**Exercise brief:** Copy, word for word, the lines of the entries below between the one with "if decide (ref_release" and the one with "Definition handle_members (hs", inclusive, and leave out everything else.

[Start of section]

(* ===== verification/UgdsTyping.v ===== *)
(** * Pointers lead where their types say

    The C structs declare what each of their pointers leads to.  In every state a program using
    the library can reach, each pointer in libnvm's heap, in the registered handles and in the
    driver's state leads to a live object of the declared type. *)
From stdpp Require Import prelude gmap gmultiset list.
From Stdlib Require Import ZArith Lia.
From S2P Require Import Prelude NvmTypes NvmUtil NvmError NvmQueue NvmCmd NvmDevice Admin UgdsTypes.
From S2P Require Import UgdsIo LibState Ctrl Dma LinuxDma Aq Rpc UgdsHandle UgdsRw.
From S2P Require Import LibInv LibProofs LibClient Ledger UgdsApi UgdsLink UgdsClient UgdsCases.
Local Open Scope Z_scope.

(** ** Types *)

Inductive ctype :=
  | TController | TMap | TContainer | TVaRange | TDevice | TReference | TLocalAdmin
  | TFd                  (* an open file *)
  | TRegisters           (* the mapped registers *)
  | TBuffer.             (* memory of posix_memalign *)

(** Memory just allocated has no type yet. *)
Definition type_of (o : obj) : option ctype :=
  match o with
  | OCtrl _ => Some TController
  | OMapping _ => Some TMap
  | OCont _ => Some TContainer
  | OVa _ => Some TVaRange
  | ODev _ => Some TDevice
  | ORef _ => Some TReference
  | OAdmin _ => Some TLocalAdmin
  | OFd => Some TFd
  | OMm => Some TRegisters
  | OBuf => Some TBuffer
  | ORaw => None
  end.

(** The pointers of an object and their types.  A controller made from registers the user mapped
    has neither a device nor registers of its own; the buffer of a mapping is the library's own
    only for MAP_TYPE_API; [data] of a reference is typed by its release function. *)
Definition members (o : obj) : list (Z * ctype) :=
  match o with
  | OCtrl c =>
      if decide (c_device c = NULL) then [] else [(c_device c, TDevice); (ctrl_mm_ptr (c_handle c), TRegisters)]
  | OMapping m => [(m_ctrl m, TController); (m_va m, TVaRange)]
  | OCont k => [(k_map k, TMap)]
  | OVa (VA_IOCTL md) => if decide (md_type md = MAP_TYPE_API) then [(md_buffer md, TBuffer)] else []
  | ODev fd => [(fd, TFd)]
  | ORef r =>
      (ref_ctrl r, TController) ::
        if decide (ref_release r = Some REMOVE_ADMIN) then [(ref_data r, TLocalAdmin)] else []
  | OAdmin a => [(la_qmem a, TContainer)]
  | _ => []
  end.

Definition nullable (p : option Z) (ty : ctype) : list (Z * ctype) :=
  match p with Some a => [(a, ty)] | None => [] end.
Definition buffer (a : Z) : list (Z * ctype) := if decide (a = NULL) then [] else [(a, TBuffer)].

Definition qp_members (qp : IOQueuePair Z) : list (Z * ctype) :=
  nullable (qp_sq_dma qp) TContainer ++ nullable (qp_cq_dma qp) TContainer ++ nullable (qp_prp_dma qp) TContainer ++
  buffer (qp_sq_buf qp) ++ buffer (qp_cq_buf qp) ++ buffer (qp_prp_buf qp).

Definition handle_members (hs : HandleState Z Z) : list (Z * ctype) :=
  [(hs_ctrl hs, TController); (hs_aq_ref hs, TReference); (hs_aq_buf hs, TBuffer)] ++
  nullable (hs_aq_dma hs) TContainer ++ (hs_qps hs ≫= qp_members).

Definition driver_members (d : DriverState Z Z) : list (Z * ctype) :=
  nullable (drv_default_ctrl d) TController ++ ((fun x => (x.2, TContainer)) <$> map_to_list (drv_buf_registry d)).

Definition has_type (h : gmap Z obj) (p : Z * ctype) : Prop := exists o, h !! p.1 = Some o /\ type_of o = Some p.2.

Record well_typed {E} (g : ugds E) : Prop := {
  wt_heap : forall a o, l_heap (g_lib g) !! a = Some o -> Forall (has_type (l_heap (g_lib g))) (members o);
  wt_handles : forall fh hs, g_handles g !! fh = Some hs -> Forall (has_type (l_heap (g_lib g))) (handle_members hs);
  wt_driver : Forall (has_type (l_heap (g_lib g))) (driver_members (g_driver g));
}.

(** ** From ownership to types *)

Lemma obj_ok_typed h o : obj_ok h o -> Forall (has_type h) (members o).
Proof.
  destruct o as [c|m|k|[va|md]|fd| | | | |r|a]; simpl; try by constructor.
  - intros (_ & _ & Hd). case_decide as Hn; [constructor|]. destruct (Hd Hn) as [[fd Hfd] Hmm].
    repeat constructor; by eexists.
  - intros (_ & (c & Hc & _) & (v & Hv & _)). repeat constructor; by eexists.
  - intros (m & c & v & Hm & _). repeat constructor. by eexists.
  - intros Hb. case_decide as Ht; [|constructor]. repeat constructor. eexists. split; [by apply Hb|done].
  - intros Hf. repeat constructor. by eexists.
  - intros ([c Hc] & _ & Ha). constructor; [by eexists|]. case_decide as Hr; [|constructor].
    destruct (Ha Hr) as [x Hx]. repeat constructor. by eexists.
  - intros [k Hk]. repeat constructor. by eexists.
Qed.

Section typing.
Context `{Env} {E : Type} `{Device E, HostMem E}.

Definition res_type (r : res) : Z * ctype :=
  match r with
  | RCtrl a => (a, TController) | RDma _ a => (a, TContainer) | RRef a => (a, TReference) | RBuf a => (a, TBuffer)
  end.

Lemma live_typed s r : live s r -> has_type (l_heap s) (res_type r).
Proof.
  destruct r; simpl; [intros (c & ? & _)|intros (k & ? & _)|intros (r & c & ? & _)|intros ?]; by eexists.
Qed.

Lemma nullable_res n d : nullable d TContainer = res_type <$> match d with Some a => [RDma n a] | None => [] end.
Proof. by destruct d. Qed.
Lemma buffer_res b : buffer b = res_type <$> buf_res b.
Proof. unfold buffer, buf_res. by case_decide. Qed.

(** The typed pointers of a handle are what it owns. *)
Lemma qp_members_res qp : qp_members qp = res_type <$> qp_ledger qp.
Proof.
  unfold qp_members, qp_ledger, dma_res. rewrite !fmap_app, !buffer_res, !(nullable_res 1). done.
Qed.

Lemma qps_members_res qps : qps ≫= qp_members = res_type <$> (qps ≫= qp_ledger).
Proof. induction qps as [|qp qps IH]; [done|]. cbn. by rewrite fmap_app, <- qp_members_res, <- IH. Qed.

Lemma handle_members_res hs : handle_members hs ≡ₚ res_type <$> handle_ledger hs.
Proof.
  unfold handle_members, handle_ledger. rewrite !fmap_app, <- qps_members_res, <- (nullable_res 3). simpl. perm.
Qed.

Lemma ledger_typed n L (l : lib) rs : holds n L l -> rs ⊆ L -> Forall (has_type (l_heap l)) (res_type <$> rs).
Proof.
  intros Hh HL. apply Forall_fmap, Forall_forall. intros r Hr. apply live_typed. by eapply holds_live, HL.
Qed.

(** C10: in every state a program can reach, every pointer in libnvm's heap, in every registered
    handle and its queue pairs, in the registry of buffers and in the driver's default controller
    leads to a live object of the type it is declared with. *)
Theorem ugds_well_typed (g : ugds E) : machine_ok -> ureach g -> well_typed g.
Proof.
  intros Hm Hr. destruct (ureach_inv g Hm Hr) as [Hh _ _ Hd _]. constructor.
  - intros a o Ha. apply obj_ok_typed. by apply (h_ok _ _ _ (ho_inv _ _ _ Hh) _ _ Ha).
  - intros fh hs Hfh. rewrite handle_members_res. eapply ledger_typed; [exact Hh|]. by eapply handle_in_ledger.
  - unfold driver_members. apply Forall_app. split.
    + destruct (drv_default_ctrl (g_driver g)) as [c|] eqn:Hc; [|constructor].
      destruct (Hd c eq_refl) as (fh & hs & Hfh & <-).
      apply (ledger_typed _ _ _ [RCtrl (hs_ctrl hs)] Hh). intros r ->%list_elem_of_singleton.
      apply elem_of_app. left. by eapply handles_ledger_ctrl.
    + apply (ledger_typed _ _ _ (bufs_ledger (drv_buf_registry (g_driver g)))) in Hh; [|set_solver].
      unfold bufs_ledger in Hh. by rewrite <- list_fmap_compose in Hh.
Qed.
End typing.

(** After the session of UgdsCases.v: a controller, a handle with its queues and a buffer. *)
Lemma ugds_well_typed_witness : well_typed (after_session good_env).
Proof. apply (@ugds_well_typed good_env quick _ _ (after_session good_env)); [apply good_machine|apply session_reach]. Defined.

[End of section]

**Result for this exercise:**
        if decide (ref_release r = Some REMOVE_ADMIN) then [(ref_data r, TLocalAdmin)] else []
  | OAdmin a => [(la_qmem a, TContainer)]
  | _ => []
  end.

Definition nullable (p : option Z) (ty : ctype) : list (Z * ctype) :=
  match p with Some a => [(a, ty)] | None => [] end.
Definition buffer (a : Z) : list (Z * ctype) := if decide (a = NULL) then [] else [(a, TBuffer)].

Definition qp_members (qp : IOQueuePair Z) : list (Z * ctype) :=
  nullable (qp_sq_dma qp) TContainer ++ nullable (qp_cq_dma qp) TContainer ++ nullable (qp_prp_dma qp) TContainer ++
  buffer (qp_sq_buf qp) ++ buffer (qp_cq_buf qp) ++ buffer (qp_prp_buf qp).

Definition handle_members (hs : HandleState Z Z) : list (Z * ctype) :=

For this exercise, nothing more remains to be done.